Wednesday's observance of the first anniversary of the September 11 terrorist attacks has drawn tourists from around the United States and around the world to the site of what was the World Trade Center in New York.
Anna was just Anna: lovable, sweet. She made me feel comfortable when I first met her 17 years ago and we had been like sisters ever since. Anna Centeno. Like a sister.
Anna Centeno was among the 2,800 people who died in the attack on the World Trade Center. Now, one by one, their stories are being told again at the place where they perished.
As tourists pass by the giant pit where the Twin Towers once stood, volunteers like Jim Kelly are reading aloud brief portraits of the victims compiled by The New York Times.
"These people are normal, just like you and I," said Mr. Kelly. "They went to work. They never returned. Just reading their small bio of 4-5 minutes each is enough to say, hey, we still care about you and you were a normal person and we want to learn about the intricacies about your life."
New Yorker Susan Elefant still mourns the loss of friend Harvey Hermer. She finds his portrait in the book and begins to read:
"He was an electrician. He was dependable. And on September 11th, he was working at Cantor-Fitzgerald at One World Trade Center and his boss left him in charge of a crew on the 105th floor."
Susan Elefant says the first anniversary of the terrorist attacks will be difficult. But she says she and her husband will remember their friend in their own way, by seeing a baseball game.
"Actually, we are going to the Yankee game and we are going to save a seat for Harvey and put a Yankee hat down [in his honor]," she said. "We did that for him last year when the Yankees beat Oakland and we are going to beat Boston. And Harvey was a special person and we will always remember him, especially here."

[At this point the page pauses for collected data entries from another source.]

Lemma SetMetadata_cases key md m s :
  inv m s -> key <> EmptyString -> Metadata.wf md ->
  zlen (Metadata.encode md) < 2 ^ 61 ->
  exists m' s' fp old, SetMetadata key md m s = Ok (m', s') /\
    file m = Some fp /\ file m' = Some fp /\ files s !! fp = Some old /\ inv m' s' /\
    (s' = s \/ exists ext, s' = Fs.store fp (old ++ ext) s /\
                           zlen ext <= zlen (Metadata.encode md)) /\
    ((forall k, value m' s' k = if String.eqb k key then Some (Metadata.encode md)
                                else value m s k)
     \/ (~ room m s (zlen (Metadata.encode md)) /\ m' = m /\
         forall k, value m' s' k = value m s k)).
Proof.
  intros Hinv Hk Hwf Hlen. unfold SetMetadata.
  destruct (MetadataFacts.Serialize_appends md BufferedOutputStream.init)
    as (out & -> & Hout); [done|apply OStreamFacts.init_ok|exact Hlen|].
  destruct (stream_data_bytes out _ Hout (encode_nonempty md)) as (-> & -> & Hle & Htake).
  assert (0 < zlen (Metadata.encode md)).
  { pose proof (encode_nonempty md). destruct (Metadata.encode md); [done|].
    unfold zlen; cbn. lia. }
  assert (Hv := SetValue_cases key (BufferedOutputStream.buffer out)
    (zlen (Metadata.encode md)) m s Hinv Hk ltac:(lia) Hlen).
  rewrite Htake in Hv. exact Hv.
Qed.

Lemma GetMetadata_stored key md m s :
  inv m s -> Metadata.wf md -> value m s key = Some (Metadata.encode md) ->
  GetMetadata key Metadata.empty m s = (true, md).
Proof.
  intros Hinv Hwf Hv. destruct (GetValue_spec key m s Hinv) as [Hb Hs].
  destruct (value_ok _ _ _ _ Hinv Hv) as [_ Hlen]. rewrite Hv in Hb, Hs. cbn [default id] in Hb, Hs.
  unfold GetMetadata. rewrite Hb, Hs. destruct (Z.eqb_spec (zlen (Metadata.encode md)) 0); [lia|].
  set (st := BufferedInputStream.make _ _).
  destruct (MetadataFacts.Deserialize_app md st []) as (E & _); [done| |done| |by rewrite E].
  - apply IStreamFacts.make_ok. lia.
  - by rewrite app_nil_r.
Qed.

Lemma GetMetadata_absent key md m s :
  inv m s -> value m s key = None -> GetMetadata key md m s = (false, md).
Proof.
  intros Hinv Hv. destruct (GetValue_spec key m s Hinv) as [_ Hs].
  rewrite Hv in Hs. unfold GetMetadata. by rewrite Hs.
Qed.

Lemma Initialize_ok path s :
  path <> EmptyString -> deny s path = false ->
  exists m s', Initialize path init s = (true, m, s') /\ inv m s' /\
    s' = Fs.store path [] s /\ file m = Some path /\ filename m = path /\
    forall k, value m s' k = None.
Proof.
  intros Hp Hd. unfold Initialize; cbn. rewrite empty_str_false by done.
  rewrite FsFacts.fopen_trunc_ok by done. do 2 eexists. split; [reflexivity|].
  split_and_all; try done.
  - exists path. split_and_all; [done| |].
    + cbn. rewrite lookup_insert_eq. eauto.
    + intros key ix. cbn. by rewrite lookup_empty.
Qed.
End BlobMapFacts.

(** ** Properties *)
Fixpoint set_values (ops : list (string * list Z)) (m : BlobMap.t) (s : filesystem)
  : outcome (BlobMap.t * filesystem) :=
  match ops with
  | [] => Ok (m, s)
  | (k, d) :: ops' =>
      obind (BlobMap.SetValue k (Some d) (zlen d) m s) (fun '(m', s') => set_values ops' m' s')
  end.
(** the finite map the same insertions produce *)
Definition map_after (ops : list (string * list Z)) (g : gmap string (list Z)) :=
  fold_left (fun g op => <[op.1 := op.2]> g) ops g.
Definition op_ok (op : string * list Z) : Prop :=
  op.1 <> EmptyString /\ 0 < zlen op.2 < 2 ^ 61.

Lemma set_values_refines ops m s g :
  Forall op_ok ops -> BlobMap.inv m s ->
  BlobMap.room m s (zlen (concat (map snd ops))) ->
  (forall k, BlobMap.value m s k = g !! k) ->
  exists m' s', set_values ops m s = Ok (m', s') /\ BlobMap.inv m' s' /\
    forall k, BlobMap.value m' s' k = map_after ops g !! k.
Proof.
  revert m s g. induction ops as [|[k d] ops IH]; intros m s g Hops Hinv Hroom Hg.
  { exists m, s. auto. }
  apply Forall_cons in Hops as [[Hk Hd] Hops]. cbn in Hk, Hd.
  cbn [map concat snd] in Hroom. rewrite zlen_app in Hroom.
  pose proof (zlen_nonneg (concat (map snd ops))) as Hc.
  destruct (BlobMapFacts.SetValue_cases k d (zlen d) m s) as
    (m1 & s1 & fp & old & E & Hf & Hf1 & Hold & Hinv1 & Hs1 & Hv); [done|done|lia|lia|].
  cbn [set_values]. rewrite E. cbn [obind].
  destruct Hv as [Hv|[Hn _]].
  2:{ exfalso. apply Hn. intros fp' Hf'. specialize (Hroom fp' Hf'). lia. }
  unfold zlen in Hv. rewrite Nat2Z.id, take_ge in Hv by lia.
  destruct (IH m1 s1 (<[k:=d]> g)) as (m' & s' & E' & Hinv' & Hv'); [done|done| | |].
  - intros fp' Hf'. assert (fp' = fp) as -> by congruence. specialize (Hroom fp Hf).
    destruct Hs1 as [->|(ext & -> & He)]; [lia|]. rewrite FsFacts.limit_store.
    unfold Fs.fsize in *. rewrite FsFacts.content_store_eq.
    unfold Fs.content in Hroom. rewrite Hold in Hroom. cbn in Hroom.
    rewrite zlen_app. lia.
  - intros k'. rewrite Hv. destruct (String.eqb_spec k' k) as [->|Hne].
    + by rewrite lookup_insert_eq.
    + by rewrite lookup_insert_ne.
  - exists m', s'. auto.
Qed.

(** [C29] The blob map refines a finite map: after [Initialize] and any sequence
    of [SetValue] calls that fits on the disk, [GetValue] returns for every key
    the last value set for it, and an empty buffer for the others. *)
Theorem blob_map_refines_finite_map (path : string) (ops : list (string * list Z))
  (s : filesystem) :
  path <> EmptyString -> deny s path = false -> Forall op_ok ops ->
  zlen (concat (map snd ops)) <= limit s ->
  exists m0 s0 m s', BlobMap.Initialize path BlobMap.init s = (true, m0, s0) /\
    set_values ops m0 s0 = Ok (m, s') /\
    forall k, Buffer.bytes (BlobMap.GetValue k m s')
              = default [] (map_after ops ∅ !! k).
Proof.
  intros Hp Hd Hops Hl.
  destruct (BlobMapFacts.Initialize_ok path s Hp Hd) as (m0 & s0 & E0 & Hinv & -> & Hf & _ & Hv).
  destruct (set_values_refines ops m0 (Fs.store path [] s) ∅) as (m & s' & E & Hinv' & Hg);
    [done|done| |intros k; by rewrite Hv|].
  - intros fp Hfp. assert (fp = path) as -> by congruence.
    unfold Fs.fsize. rewrite FsFacts.content_store_eq. exact Hl.
  - exists m0, (Fs.store path [] s), m, s'. split_and_all; [done|done|]. intros k.
    by rewrite (proj1 (BlobMapFacts.GetValue_spec k m s' Hinv')), Hg.
Qed.

Definition empty_disk (lim : Z) : filesystem := mkfs ∅ ∅ (fun _ => false) lim.

Lemma blob_map_refines_finite_map_witness :
  exists m0 s0 m s', BlobMap.Initialize "map" BlobMap.init (empty_disk 100) = (true, m0, s0) /\
    set_values [("a", [1; 2]); ("b", [3]); ("a", [4])]%string m0 s0 = Ok (m, s') /\
    forall k, Buffer.bytes (BlobMap.GetValue k m s')
              = default [] (map_after [("a", [1; 2]); ("b", [3]); ("a", [4])]%string ∅ !! k).
Proof.
  apply (blob_map_refines_finite_map "map" [("a", [1; 2]); ("b", [3]); ("a", [4])]%string).
  - discriminate.
  - reflexivity.
  - repeat (apply Forall_cons_2; [split; [discriminate|closed_range]|]). apply Forall_nil_2.
  - vm_compute. discriminate.
Defined.

(** On a full disk [SetValue] loses nothing: whether or not the new value
    was stored, every other key keeps its value and the key itself has either
    the new value or the one it had. *)
Theorem blob_map_full_disk (key : string) (d : list Z) (m : BlobMap.t) (s : filesystem) :
  BlobMap.inv m s -> key <> EmptyString -> 0 < zlen d < 2 ^ 61 ->
  exists m' s', BlobMap.SetValue key (Some d) (zlen d) m s = Ok (m', s') /\
    BlobMap.inv m' s' /\
    (forall k, k <> key -> BlobMap.value m' s' k = BlobMap.value m s k) /\
    (BlobMap.value m' s' key = Some d \/ BlobMap.value m' s' key = BlobMap.value m s key) /\
    (BlobMap.room m s (zlen d) -> BlobMap.value m' s' key = Some d).
Proof.
  intros Hinv Hk Hd.
  destruct (BlobMapFacts.SetValue_cases key d (zlen d) m s) as
    (m1 & s1 & fp & old & E & _ & _ & _ & Hinv1 & _ & Hv); [done|done|lia|lia|].
  unfold zlen in Hv. rewrite Nat2Z.id, take_ge in Hv by lia.
  exists m1, s1. split_and_all; [done|done| | |].
  - intros k Hne. destruct Hv as [Hv|(_ & _ & Hv)]; rewrite Hv; [|done].
    apply String.eqb_neq in Hne. by rewrite Hne.
  - destruct Hv as [Hv|(_ & _ & Hv)]; rewrite Hv; [|auto].
    rewrite String.eqb_refl. auto.
  - intros Hr. destruct Hv as [Hv|(Hn & _ & _)]; [|done].
    by rewrite Hv, String.eqb_refl.
Qed.

Definition sample_map : BlobMap.t :=
  (BlobMap.Initialize "map" BlobMap.init (empty_disk 2)).1.2.
Definition sample_disk : filesystem :=
  (BlobMap.Initialize "map" BlobMap.init (empty_disk 2)).2.

Lemma blob_map_full_disk_witness :
  exists m' s', BlobMap.SetValue "a" (Some [1; 2; 3]) 3 sample_map sample_disk = Ok (m', s') /\
    BlobMap.inv m' s' /\
    (forall k, k <> "a"%string -> BlobMap.value m' s' k
                                  = BlobMap.value sample_map sample_disk k) /\
    (BlobMap.value m' s' "a" = Some [1; 2; 3]
     \/ BlobMap.value m' s' "a" = BlobMap.value sample_map sample_disk "a") /\
    (BlobMap.room sample_map sample_disk 3 -> BlobMap.value m' s' "a" = Some [1; 2; 3]).
Proof.
  apply (blob_map_full_disk "a" [1; 2; 3]).
  - exists "map"%string. split_and_all; [done|cbn; by rewrite lookup_insert_eq|].
    intros key ix. cbn. by rewrite lookup_empty.
  - discriminate.
  - closed_range.
Defined.
(* ===== verification/FolderFacts.v ===== *)
(** * Theorems about folders

    Wire format; the invariant that a folder's recorded size is its number of
    children; what each operation does to the entries, for every provider and on
    every path that returns; and, for providers that satisfy
    [BlobProviderLaws], that a flushed folder is what [LoadFolder] returns. *)

From Stdlib Require Import ZArith Lia Bool Ascii String.
From stdpp Require Import base list gmap strings.
From S2P Require Import Prelude Streams StdMap Metadata Stdio BlobMap BlobStore FileStore.
From S2P Require Import Paths Folder.
Set Default Goal Selector "!".
Local Open Scope Z_scope.
Local Open Scope drive_scope.
Import Folder.

(** one [bind] of a successful run *)
Ltac minv H :=
  lazymatch type of H with
  | bind _ _ _ = Ok _ =>
      let a := fresh "a" in let w := fresh "w" in let E := fresh "E" in
      apply bind_inv in H; destruct H as (a & w & E & H)
  | ret _ _ = Ok _ => injection H; clear H; intros; subst
  | gets _ _ = Ok _ => injection H; clear H; intros; subst
  | fail _ _ = Ok _ => discriminate H
  | nofuel _ = Ok _ => discriminate H
  end.

(** ** The invariant *)
Definition child (k : string) : bool := negb (String.eqb k "." || String.eqb k "..").
(** sorted, with a ["."] entry whose size is the number of children *)
Definition consistent (f : Folder.t) : Prop :=
  SMap.sorted (entries f) /\
  exists props, SMap.find "." (entries f) = Some props /\
    Entry.size props = u64 (Z.of_nat (SMapFacts.count child (entries f))).
(** the entries under names other than ["."] *)
Definition named (k : string) (f : Folder.t) : option Entry.t :=
  if String.eqb k "." then None else SMap.find k (entries f).

Lemma named_self k e f : named k (set_entries (SMap.insert "." e (entries f)) f) = named k f.
Proof.
  unfold named. destruct (String.eqb_spec k "."); [done|]. cbn.
  by rewrite SMapFacts.find_insert_ne.
Qed.

Lemma u64_add x y : u64 (u64 x + y) = u64 (x + y).
Proof. unfold u64. by rewrite Zplus_mod_idemp_l. Qed.

Section Frame.
Context {P B : Type} `{BlobProvider P B} (p : P).

Lemma write_out_frame (blob : option B) this w r this' w' :
  write_out blob this w = Ok ((r, this'), w') ->
  entries this' = entries this /\ name this' = name this /\
  (r = true -> modified this' = false) /\ (r = false -> modified this' = modified this).
Proof.
  unfold write_out. destruct blob as [b|]; intros E; [|by minv E].
  destruct (Serialize _ _) as [ok stream]. destruct ok; cbn [negb] in E; [|by minv E].
  minv E. destruct (_ <? _); [by minv E|]. minv E. by minv E.
Qed.

Lemma self_found props f :
  SMap.find "." (entries f) = Some props -> self f = (props, f).
Proof.
  intros E. unfold self. rewrite (SMapFacts.get_or_insert_found _ _ _ _ E). by destruct f.
Qed.
Lemma copy_out_ok fuel bs b file data r (o : nat) w :
  bp_inv p w -> bp_opened p b -> blob_Size b = zlen (data ++ r) -> 0 < bs ->
  zlen data <= limit (fs w) -> ~ bp_private p w file ->
  bp_stored p w (blob_Id b) (data ++ r) ->
  (o <= length data)%nat -> (length data - o < fuel)%nat ->
  copy_out fuel bs b file (Z.of_nat o) (zlen data - Z.of_nat o)
    (set_fs (Fs.store file (take o data) (fs w)) w)
  = Ok (zlen data, set_fs (Fs.store file data (fs w)) w).
Proof.
  revert o. induction fuel as [|fuel IH]; intros o Hi Hop Hsz Hbs Hlim Hpr Hst Ho Hfu; [lia|].
  cbn [copy_out]. destruct (Z.leb_spec (zlen data - Z.of_nat o) 0) as [Hz|Hz]; unfold zlen in Hz.
  { assert (o = length data) as -> by lia. by rewrite take_ge by lia. }
  set (w1 := set_fs (Fs.store file (take o data) (fs w)) w).
  pose proof (bp_other_file p w file (take o data) Hi Hpr) as Hcore. fold w1 in Hcore.
  assert (Hst1 : bp_stored p w1 (blob_Id b) (data ++ r))
    by (apply (step_stored Hcore); [tauto|done]).
  rewrite (bind_ok _ _ _ _ _ (bp_Read p w1 b (data ++ r) (Z.of_nat o) bs
    (step_inv Hcore) Hop Hst1 Hsz ltac:(lia) ltac:(lia))).
  rewrite Nat2Z.id. set (chunk := read_at (data ++ r) o (Z.to_nat bs)).
  assert (Hc : length chunk = Nat.min (Z.to_nat bs) (length data + length r - o)).
  { unfold chunk. by rewrite length_read_at, length_app. }
  destruct (Z.leb_spec (zlen chunk) 0); [unfold zlen in *; lia|].
  set (k := Z.min (zlen chunk) (zlen data - Z.of_nat o)).
  assert (Hk : 0 < k /\ k <= zlen chunk /\ Z.of_nat o + k <= zlen data)
    by (unfold k, zlen in *; lia).
  assert (Htake : take o data ++ take (Z.to_nat k) chunk = take (o + Z.to_nat k) data).
  { unfold chunk, read_at. rewrite take_take.
    rewrite <- (take_drop o data) at 3. rewrite take_app_ge by (rewrite length_take; lia).
    f_equal. rewrite drop_app_le by lia. rewrite take_app_le
      by (rewrite length_drop; unfold k, zlen in *; lia).
    f_equal. rewrite length_take. unfold k, zlen in *. lia. }
  unfold bind at 1, on_fs at 1.
  rewrite (FsFacts.fwrite_prefix file (Z.of_nat o) chunk k (fs w1) (take o data)).
  2:{ cbn. by rewrite lookup_insert_eq. }
  2:{ lia. }
  2:{ lia. }
  2:{ cbn. lia. }
  cbn [obind]. rewrite Z.ltb_irrefl, Nat2Z.id.
  assert (Hwr : write_at (take o data) o (take (Z.to_nat k) chunk)
                = take (o + Z.to_nat k) data).
  { rewrite <- Htake. replace o with (length (take o data)) at 2 by (rewrite length_take; lia).
    apply write_at_end. }
  rewrite Hwr. unfold w1 at 1. cbn [fs set_fs]. rewrite store_store.
  change (set_fs ?s w1) with (set_fs s w).
  replace (Z.of_nat o + k) with (Z.of_nat (o + Z.to_nat k)) by lia.
  replace (zlen data - Z.of_nat o - k) with (zlen data - Z.of_nat (o + Z.to_nat k)) by lia.
  apply IH; try done; unfold zlen in *; lia.
Qed.
End Copy.

(** ** Running the API on a root folder in memory *)
Lemma liftW_ok {A} (m : M world A) a w r w' :
  m w = Ok (r, w') -> liftW m (a, w) = Ok (r, (a, w')).
Proof. unfold liftW. by intros ->. Qed.
Lemma lift_ok {W A} (o : outcome A) (x : A) (s : W) : o = Ok x -> lift o s = Ok (x, s).
Proof. by intros ->. Qed.
Lemma gets_ok {W A} (g : W -> A) s : gets g s = Ok (g s, s).
Proof. done. Qed.

Section RootRuns.
Context {P B : Type} `{BlobProviderLaws P B} (p : P).

Definition with_error (e : BlobError) (a : BlobApi.t) : BlobApi.t :=
  BlobApi.mk (initialized a) (root a) e.
Definition with_root (f : Folder.t) (a : BlobApi.t) : BlobApi.t :=
  BlobApi.mk (initialized a) (Some f) (error a).

(** the root is in memory, agrees with the saved root id, and its blob has
    [spare] bytes left *)
Record ready (a : BlobApi.t) (w : world) (f : Folder.t) (props : Entry.t) (spare : Z) : Prop := {
  ready_root : root a = Some f;
  ready_inv : bp_inv p w;
  ready_wf : folder_wf f;
  ready_self : SMap.find "." (entries f) = Some props;
  ready_top : IsRootFolder f = true;
  ready_blob : exists d, bp_stored p w (Entry.id props) d /\ zlen d <= limit (fs w) /\
                 zlen (folder_encode f) + spare <= zlen d < BufferedOutputStream.limit;
  ready_live : entries_live p w (entries f);
  ready_saved : BlobConfig.rootId (config w) = Some (Entry.id props)
}.

Lemma root_ptr_ok a w f : root a = Some f -> root_ptr (a, w) = Ok (Some PRoot, (a, w)).
Proof. intros E. unfold root_ptr, get_root, bind, gets; cbn. by rewrite E. Qed.
Lemma deref_root a w f : root a = Some f -> deref PRoot (a, w) = Ok (f, (a, w)).
Proof. intros E. unfold deref, get_root, bind, gets; cbn. by rewrite E. Qed.
Lemma Entries_root a w f :
  root a = Some f -> Entries PRoot (a, w) = Ok (entries f, (a, w)).
Proof. intros E. unfold Entries. by rewrite (bind_ok _ _ _ _ _ (deref_root a w f E)). Qed.

(** a path with one component names an entry of the root *)
Lemma GetParentFolder_one fuel nm a w f :
  root a = Some f ->
  BlobApi.GetParentFolder p fuel [nm] (a, w) = Ok (Some PRoot, (a, w)).
Proof. apply root_ptr_ok. Qed.

Lemma Put_target_new fuel path nm local force a w f :
  root a = Some f -> SplitPath path = Ok [nm] -> SMap.find nm (entries f) = None ->
  Put_target p fuel path local force (a, w)
    = Ok ((Some (Some PRoot, nm, EmptyString, 0), Some PRoot), (a, w)).
Proof.
  intros Hr Hs Hn. unfold Put_target, ParsePutTarget. unfold bind at 1.
  rewrite (bind_ok _ _ _ _ _ (lift_ok _ _ (a, w) Hs)).
  rewrite (bind_ok _ _ _ _ _ (GetParentFolder_one fuel nm a w f Hr)).
  rewrite (bind_ok _ _ _ _ _ (Entries_root a w f Hr)).
  cbn [last_part List.last]. by rewrite Hn.
Qed.

Lemma save_root_id_same a w f props :
  root a = Some f -> SMap.find "." (entries f) = Some props ->
  BlobConfig.rootId (config w) = Some (Entry.id props) ->
  save_root_id (a, w) = Ok (tt, (a, w)).
Proof.
  intros Hr Hf Hc. unfold save_root_id.
  rewrite (bind_ok _ _ (a, w) (Entry.id props) (a, w)).
  2:{ apply liftW_ok. unfold BlobConfigOps.RootId. by rewrite Hc. }
  rewrite (bind_ok _ _ (a, w) (Entry.id props) (a, w)); [by rewrite String.eqb_refl|].
  unfold RootId, get_root, bind, gets; cbn [obind fst]. rewrite Hr.
  unfold lift, Folder.Properties. by rewrite Hf.
Qed.

Lemma stored_metadata w id md :
  bp_inv p w -> map_value w id = Some (Metadata.encode md) -> Metadata.wf md ->
  GetMetadata id Metadata.empty w = Ok ((true, md), w).
Proof.
  intros Hi Hv Hwf. destruct (bp_map _ _ Hi) as (m & Hm & Hmi).
  unfold GetMetadata, map_value in *. rewrite Hm in *.
  by rewrite (BlobMapFacts.GetMetadata_stored id md m (fs w)).
Qed.

Lemma blob_size_for_ok c n :
  0 < BlobConfig.blockSize c -> 0 <= n -> n + BlobConfig.blockSize c < 2 ^ 64 ->
  0 <= blob_size_for c n /\ n <= blob_size_for c n.
Proof.
  intros Hb Hn Hl. unfold blob_size_for. destruct (Z.ltb_spec 0 n).
  - set (bs := BlobConfig.blockSize c) in *.
    pose proof (Z.mul_div_le (n - 1) bs Hb). pose proof (Z.mul_succ_div_gt (n - 1) bs Hb).
    rewrite u64_small by (unfold in_u64; nia). nia.
  - unfold BlobConfig.MinBlobSize. pose proof (u64_range (BlobConfig.blockSize c * BlobConfig.dataBlocks c)) as R.
    destruct R. lia.
Qed.
End RootRuns.

Section PutGet.
Context {P B : Type} `{BlobProviderLaws P B} (p : P).

(** bytes a new file entry [nm] can take in the folder's blob: four bytes of
    length for each string, the id, the fixed fields and the metadata *)
Definition entry_room (nm : string) : Z := 4 + str_size nm + (21 + 4096) + 20.

Definition new_entry (id : string) (time fileSize n : Z) : Entry.t :=
  Entry.mk id FILE time time fileSize (Metadata.SetSize n Metadata.empty).

Lemma new_entry_wf nm id time fileSize n :
  in_u32 (str_size nm) -> str_size id <= 4096 -> in_u64 fileSize -> 0 <= n < 2 ^ 63 ->
  item_wf (nm, new_entry id (u32 time) fileSize n) /\
  zlen (item_encode (nm, new_entry id (u32 time) fileSize n)) <= entry_room nm.
Proof.
  intros Hnm Hid Hsz Hn. pose proof (str_size_nonneg id) as Hp. split.
  - split; [done|]. unfold entry_wf. cbn [snd new_entry Entry.id Entry.createTime
      Entry.modifyTime Entry.size Entry.metadata].
    split_and_all; [unfold in_u32; lia|apply u32_range|apply u32_range|apply Hsz..|].
    apply metadata_sized_ok. lia.
  - rewrite FolderCodec.zlen_item_encode. cbn [fst snd]. rewrite zlen_entry_encode.
    cbn [new_entry Entry.id Entry.metadata].
    change (codec_encode ?m) with (Metadata.encode m). rewrite zlen_metadata_sized.
    unfold entry_room. lia.
Qed.

(** what a successful [Put] of a new root file leaves *)
Record put_done (a a' : BlobApi.t) (w w' : world) (f f' : Folder.t) (props props' : Entry.t)
  (nm : string) (e : Entry.t) (data : list Z) : Prop := {
  put_ready : ready p a' w' f' props' 0;
  put_error : error a' = SUCCESS;
  put_entry k : SMap.find k (entries f')
    = if String.eqb k nm then Some e
      else if String.eqb k "." then Some props' else SMap.find k (entries f);
  put_file : Entry.type e = FILE /\ Entry.size e = zlen data;
  put_blob : exists r, bp_stored p w' (Entry.id e) (data ++ r);
  put_others id d : id <> Entry.id props -> bp_stored p w id d -> bp_stored p w' id d;
  put_config : config w' = config w;
  put_limit : limit (fs w') = limit (fs w);
  put_fresh : Entry.id e <> Entry.id props' /\ Entry.id props' = Entry.id props;
  put_clean : set_modified false f' = f';
  put_cost : metadata_cost (entries f') = metadata_cost (entries f) + 20;
  put_holds : exists n, holds_folder p w' (Entry.id props') f' n;
  put_room n : map_room w (NewBlob_cost + 2 * (metadata_cost (entries f) + 20) + n) ->
               map_room w' n;
  put_quiet : quiet bp_private p w w'
}.

(** the state between [UpdateEntry] and the copy of the data *)
Record put_middle (w w3 : world) (f f' : Folder.t) (props : Entry.t) (b : B) (N : Z) : Prop := {
  mid_inv : bp_inv p w3;
  mid_opened : bp_opened p b;
  mid_size : blob_Size b = N;
  mid_blob : bp_stored p w3 (blob_Id b) (replicate (Z.to_nat N) 0);
  mid_root : exists n, holds_folder p w3 (Entry.id props) f' n /\
               n <= limit (fs w) /\ n < BufferedOutputStream.limit;
  mid_live : entries_live p w3 (entries f');
  mid_fresh : blob_Id b <> Entry.id props;
  mid_keep id x : id <> Entry.id props -> bp_stored p w id x ->
                  id <> blob_Id b /\ bp_stored p w3 id x;
  mid_config : config w3 = config w;
  mid_limit : limit (fs w3) = limit (fs w);
  mid_room n : map_room w (NewBlob_cost + 2 * (metadata_cost (entries f) + 20) + n) ->
               map_room w3 n;
  mid_quiet : quiet bp_private p w w3
}.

A few steps away on the viewing platform set up for the public, tourists from the Netherlands gather around a man displaying photographs of the Twin Towers.
"I am an amateur photographer. Let me show this picture, here. This is the Fourth of July, 2001. Who would have thought that two months later the whole world would change, right?" said Harry Roland. He can remember when the Twin Towers were being built and at one time he was a tour guide at the World Trade Center. One year after their destruction, he is still angry.
"You are not just going to come here and knock down two buildings and think we are going to cower to your demands, just because you take a religion and twist it to your own personal agenda," continued Mr. Roland. "Okay, most of us know that the Islamic religion is not hateful. But how can you brainwash some people to think that this is what your Allah wants? Your God wants death? No God wants death. God is life. God is love."
A few steps to his left, two paramedics from Glendale, California, stare at the open pit. Mike Bell was here last year and recalls all the smoke and rubble. Although the scene has changed, the emotions still run deep.
"It has changed a lot since we were here last year," said Mr. Bell. "Last year there was a pile, and now there is a hole. And there is still as much disbelief as there was last year. You can not get your head around it [understand it]."
Mike Bell is not alone. Many of those who visit have difficulty in grasping the enormity of what happened here. Most seem content just to look for a while, to reflect, to pray and to remember.